**What the task asks**
Where in the data below does the word "const" appear? Copy each line that holds it.
•••
(** Every return value handler keeps its contract.  Each built-in class adds
    exactly one item to [PyArg_ParseTuple] when the value comes from Python,
    and one item to [Py_BuildValue] when it goes to Python ([void] none), never
    an argument of the call, and rewires nothing. *)
Theorem return_handlers_contract (c : ret_class) (r : retval) (w : wrapper) :
  In c all_return_classes ->
  add_params 0 1 0 (rc_convert_python_to_c c r w)
  /\ add_params (if bool_decide (rc_name c = "VoidReturn") then 0 else 1) 0 0
       (rc_convert_c_to_python c r w)
  /\ evolves same_wiring (rc_convert_python_to_c c r w)
  /\ evolves same_wiring (rc_convert_c_to_python c r w).
Proof.
  intros Hc. pose proof all_return_contracts as H. rewrite List.Forall_forall in H.
  specialize (H c Hc). split_and!; [apply ret_py2c_counts| | apply ret_py2c_wiring
                                   | apply ret_c2py_wiring].
  pose proof (ret_c2py_counts (c:=c) r w) as Hr. case_bool_decide as E.
  - by rewrite E in Hr.
  - apply String.eqb_neq in E. by rewrite E in Hr.
Qed.

(** ** Witnesses *)

(** Aliases where a name has two: [D] that leads nowhere, and [R], that has a
    handler; the search gives up after the first. *)
Definition dead_end_matcher : res (matcher string unit unit) :=
  m <-? register TypeMatcher "R" "handler of R" ;;
  m <-? add_type_alias m "D" "X" ;;
  add_type_alias m "X" "R".

(** Only the first alias is followed.  With the aliases [D] of [X] and [X] of
    [R], where [R] has a handler, [X] is one alias away from [R], and still
    [lookup] of [X] raises: the loop over the aliases returns in its first
    untried round. *)
Theorem lookup_gives_up_after_first_alias :
  match dead_end_matcher with
  | Ok m => alias_step m "X" "R" /\ tm_types m !! "R" = Some "handler of R"
            /\ lookup m "X" = Raise (TypeLookupError ["X"])
  | Raise _ => False
  end.
Proof.
  vm_compute. split_and!; [right; reflexivity | reflexivity | reflexivity].
Qed.

Definition string_matcher : res (matcher string unit unit) :=
  register TypeMatcher "int" "IntParam".
Definition string_matcher_ok : matcher string unit unit :=
  match string_matcher with Ok m => m | Raise _ => TypeMatcher end.

(** The type traits of a string, for the examples. *)
Definition traits_of (s : string) : type_traits :=
  match TypeTraits_init s with
  | Ok t => t
  | Raise _ => TypeTraits [] [] [] false false false false None
  end.

Lemma register_then_lookup_witness :
  lookup string_matcher_ok "const int" = Ok ("IntParam", None, traits_of "const int").
Proof.
  apply (register_then_lookup TypeMatcher string_matcher_ok "int" "const int" "IntParam"
           (traits_of "const int")); vm_compute; reflexivity.
Defined.

Definition aliased_matcher : matcher string unit unit :=
  match add_type_alias string_matcher_ok "int" "my_int" with
  | Ok m => m | Raise _ => TypeMatcher end.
•••
**Solution for this exercise**
  lookup string_matcher_ok "const int" = Ok ("IntParam", None, traits_of "const int").
  apply (register_then_lookup TypeMatcher string_matcher_ok "int" "const int" "IntParam"
           (traits_of "const int")); vm_compute; reflexivity.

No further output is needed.